◆ Task brief
Look below for the line holding "else let i := alphaNumPrefix" and the line holding "let dir := Getenv". Transcribe exactly those lines and all lines between them, nothing more.

◆ Recorded data

(** * oneterminal: the yaml configuration layer

    A shallow embedding of [internal/yaml/yaml.go].  The file finds the
    user's configuration directory, parses the configuration files, checks
    the command names, and registers one cobra command per configuration;
    running such a command hands every configured shell command, with its
    functional options, to the orchestrator of [pkg/monitor].

    The first part holds the definitions: the Go library functions that
    yaml.go calls ([os], [path/filepath], [io/ioutil]) over a small model of
    the host, what yaml.go uses of [pkg/monitor], and yaml.go itself.  The
    source of [pkg/monitor] is not at hand; what is said about its behaviour
    is modelled from the specification, and every such definition says so.
    The second part holds the properties. *)

From Stdlib Require Import Ascii String.
From stdpp Require Import base option list sorting gmap strings.


(** ** Go values shared by the packages *)

(** A Go [error] value, by its message; [errors.Wrap] puts the new message
    and a colon before the old one. *)
Definition error := string.

Definition Wrap (err : error) (message : string) : error :=
  message +:+ ": " +:+ err.

(** A [map[string]bool] read with the index expression [m[k]]: a key that is
    absent reads as the zero value [false]. *)
Definition index (m : gmap string bool) (k : string) : bool :=
  default false (m !! k).

(** A line feed and a horizontal tab, as one-byte strings. *)
Definition LF : string := String (ascii_of_nat 10) "".
Definition TAB : string := String (ascii_of_nat 9) "".

(** The byte 0x22, which [%q] writes on both sides of a string. *)
Definition dquote : ascii := ascii_of_nat 34.

(** [fmt.Sprintf] with the verb [%q] on a string of plain letters: the string
    between two double quotes.  (The general verb escapes quotes, backslashes
    and bytes that do not print; the only call of this file passes a name that
    was just found in [reservedNames], all of whose keys are lower-case
    letters.) *)
Definition Sprintf_q (s : string) : string :=
  String dquote (s +:+ String dquote "").

(** ** The host: environment, working directory and file tree *)

(** What a path names: a directory (with whether the process may create
    entries in it) or a regular file with its bytes. *)
Inductive Node :=
  | Dir (writable : bool)
  | File (content : string).

(** The part of the operating system that this package reads and changes:
    the environment variables, the working directory and the file tree.  A
    place in the tree is the list of element names from the root. *)
Record Host := {
  environ : gmap string string;
  cwd : list string;
  files : gmap (list string) Node;
}.

(** ** path/filepath (Unix) *)

Module filepath.

(** The elements of a path between its separators, empty ones included. *)
Fixpoint splitElems (path : string) : list string :=
  match path with
  | "" => [""]
  | String c rest =>
      if decide (c = "/"%char) then "" :: splitElems rest
      else match splitElems rest with
           | x :: xs => String c x :: xs
           | [] => [String c ""]
           end
  end.

(** The elements written with one separator between neighbours. *)
Fixpoint joinElems (elems : list string) : string :=
  match elems with
  | [] => ""
  | [e] => e
  | e :: rest => e +:+ "/" +:+ joinElems rest
  end.

Definition rooted (path : string) : bool :=
  match path with
  | String c _ => bool_decide (c = "/"%char)
  | "" => false
  end.

(** One element against the elements kept so far (the last kept first):
    an empty element and [.] are dropped; [..] removes the element before it,
    is dropped at the root, and is kept where a relative path has nothing
    left to remove. *)
Definition cleanStep (isRooted : bool) (kept : list string) (elem : string)
    : list string :=
  if decide (elem = "" ∨ elem = ".") then kept
  else if decide (elem = "..") then
    match kept with
    | top :: kept' => if decide (top = "..") then ".." :: kept else kept'
    | [] => if isRooted then [] else [".."]
    end
  else elem :: kept.

Definition cleanElems (isRooted : bool) (elems : list string) : list string :=
  rev (foldl (cleanStep isRooted) [] elems).

(** [filepath.Clean]: the shortest path that names the same place by
    lexical processing alone. *)
Definition Clean (path : string) : string :=
  if decide (path = "") then "."
  else
    let out := joinElems (cleanElems (rooted path) (splitElems path)) in
    if rooted path then "/" +:+ out
    else if decide (out = "") then "." else out.

(** [filepath.Join]: the elements from the first one that is not empty,
    joined with separators and cleaned; the empty string when all are
    empty. *)
Fixpoint Join (elem : list string) : string :=
  match elem with
  | [] => ""
  | e :: rest =>
      if decide (e = "") then Join rest else Clean (joinElems elem)
  end.

End filepath.

(** ** os (Unix) *)

Module os.

(** *** Expansion of environment variables *)

Definition isShellSpecialVar (c : ascii) : bool :=
  match c with
  | "*" | "#" | "$" | "@" | "!" | "?" | "-"
  | "0" | "1" | "2" | "3" | "4" | "5" | "6" | "7" | "8" | "9" => true
  | _ => false
  end%char.

Definition between (lo hi c : ascii) : bool :=
  (nat_of_ascii lo <=? nat_of_ascii c)%nat
  && (nat_of_ascii c <=? nat_of_ascii hi)%nat.

Definition isAlphaNum (c : ascii) : bool :=
  bool_decide (c = "_"%char) || between "0" "9" c || between "a" "z" c
  || between "A" "Z" c.

(** The slices [s[:n]] and [s[n:]] (all of [s], and nothing, when [n] is
    past the end). *)
Fixpoint takeBytes (n : nat) (s : string) : string :=
  match n, s with
  | S n, String c s' => String c (takeBytes n s')
  | _, _ => ""
  end.

Fixpoint dropBytes (n : nat) (s : string) : string :=
  match n, s with
  | S n, String _ s' => dropBytes n s'
  | _, _ => s
  end.

(** The index of the first byte [c] of [s]. *)
Fixpoint IndexByte (s : string) (c : ascii) : option nat :=
  match s with
  | "" => None
  | String c' s' => if decide (c' = c) then Some 0 else S <$> IndexByte s' c
  end.

(** How many bytes at the start of [s] are letters, digits or underscores. *)
Fixpoint alphaNumPrefix (s : string) : nat :=
  match s with
  | String c s' => if isAlphaNum c then S (alphaNumPrefix s') else 0
  | "" => 0
  end.

(** The scan for the closing brace in [getShellName]; [rest] is what follows
    the opening brace. *)
Definition bracedName (rest : string) : string * nat :=
  match IndexByte rest "}" with
  | Some 0 => ("", 2)
  | Some k => (takeBytes k rest, k + 2)
  | None => ("", 1)
  end.

(** [getShellName]: the name that starts [s] (the text after a dollar sign)
    and the number of bytes it takes. *)
Definition getShellName (s : string) : string * nat :=
  match s with
  | "" => ("", 0)
  | String c0 rest =>
      if decide (c0 = "{"%char) then
        match rest with
        | String c1 (String c2 _) =>
            if isShellSpecialVar c1 && bool_decide (c2 = "}"%char)
            then (String c1 "", 3)
            else bracedName rest
        | _ => bracedName rest
        end
      else if isShellSpecialVar c0 then (String c0 "", 1)
      else let i := alphaNumPrefix s in (takeBytes i s, i)
  end.


(** The loop of [os.Expand] from one position on: a dollar sign that is not
    the last byte is replaced, with its name, by the name's value (an invalid
    name is eaten, and a dollar sign that no name follows is kept); every
    other byte is copied.  [fuel] bounds the number of rounds, and the length
    of [s] is enough. *)
Fixpoint expandLoop (fuel : nat) (mapping : string → string) (s : string)
    : string :=
  match fuel with
  | 0 => s
  | S fuel =>
      match s with
      | "" => ""
      | String c rest =>
          if bool_decide (c = "$"%char) && negb (bool_decide (rest = ""))
          then
            let '(name, w) := getShellName rest in
            let value :=
              if bool_decide (name = "") then
                if (0 <? w)%nat then "" else "$"
              else mapping name in
            value +:+ expandLoop fuel mapping (dropBytes w rest)
          else String c (expandLoop fuel mapping rest)
      end
  end.

Definition Expand (s : string) (mapping : string → string) : string :=
  expandLoop (String.length s) mapping s.

(** [os.Getenv]: the value of the variable, empty when it is not set. *)
Definition Getenv (h : Host) (key : string) : string :=
  default "" (environ h !! key).

Definition ExpandEnv (h : Host) (s : string) : string :=
  Expand s (Getenv h).




(** *** The home directory *)

(** [os.UserHomeDir] on Unix: the value of [HOME], an error when it is
    empty or not set. *)
Definition UserHomeDir (h : Host) : string + error :=
  let dir := Getenv h "HOME" in
  if decide (dir = "") then inr "$HOME is not defined" else inl dir.

(** *** Directories *)

(** The message of an [*os.PathError]. *)
Definition PathError (op path err : string) : error :=
  op +:+ " " +:+ path +:+ ": " +:+ err.

Definition ENOENT : string := "no such file or directory".
Definition EEXIST : string := "file exists".
Definition ENOTDIR : string := "not a directory".
Definition EACCES : string := "permission denied".

(** [os.ModePerm], octal 777. *)
Definition ModePerm : nat := 511.

(** The place a path names: its elements, after those of the working
    directory when it is relative, with [.] and [..] resolved. *)
Definition place (h : Host) (isRooted : bool) (elems : list string)
    : list string :=
  filepath.cleanElems true (if isRooted then elems else cwd h ++ elems).

(** The walk from [from] along [elems]: every place passed must be a
    directory; the node at the end, if there is one. *)
Fixpoint walk (fs : gmap (list string) Node) (from elems : list string)
    : option Node :=
  match elems with
  | [] => fs !! from
  | e :: elems' =>
      match fs !! from with
      | Some (Dir _) => walk fs (from ++ [e]) elems'
      | _ => None
      end
  end.

(** [os.Stat] of a place, [None] for its error. *)
Definition Stat (fs : gmap (list string) Node) (key : list string)
    : option Node :=
  walk fs [] key.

◆ Response box
      else let i := alphaNumPrefix s in (takeBytes i s, i)
  end.


(** The loop of [os.Expand] from one position on: a dollar sign that is not
    the last byte is replaced, with its name, by the name's value (an invalid
    name is eaten, and a dollar sign that no name follows is kept); every
    other byte is copied.  [fuel] bounds the number of rounds, and the length
    of [s] is enough. *)
Fixpoint expandLoop (fuel : nat) (mapping : string → string) (s : string)
    : string :=
  match fuel with
  | 0 => s
  | S fuel =>
      match s with
      | "" => ""
      | String c rest =>
          if bool_decide (c = "$"%char) && negb (bool_decide (rest = ""))
          then
            let '(name, w) := getShellName rest in
            let value :=
              if bool_decide (name = "") then
                if (0 <? w)%nat then "" else "$"
              else mapping name in
            value +:+ expandLoop fuel mapping (dropBytes w rest)
          else String c (expandLoop fuel mapping rest)
      end
  end.

Definition Expand (s : string) (mapping : string → string) : string :=
  expandLoop (String.length s) mapping s.

(** [os.Getenv]: the value of the variable, empty when it is not set. *)
Definition Getenv (h : Host) (key : string) : string :=
  default "" (environ h !! key).

Definition ExpandEnv (h : Host) (s : string) : string :=
  Expand s (Getenv h).




(** *** The home directory *)

(** [os.UserHomeDir] on Unix: the value of [HOME], an error when it is
    empty or not set. *)
Definition UserHomeDir (h : Host) : string + error :=
  let dir := Getenv h "HOME" in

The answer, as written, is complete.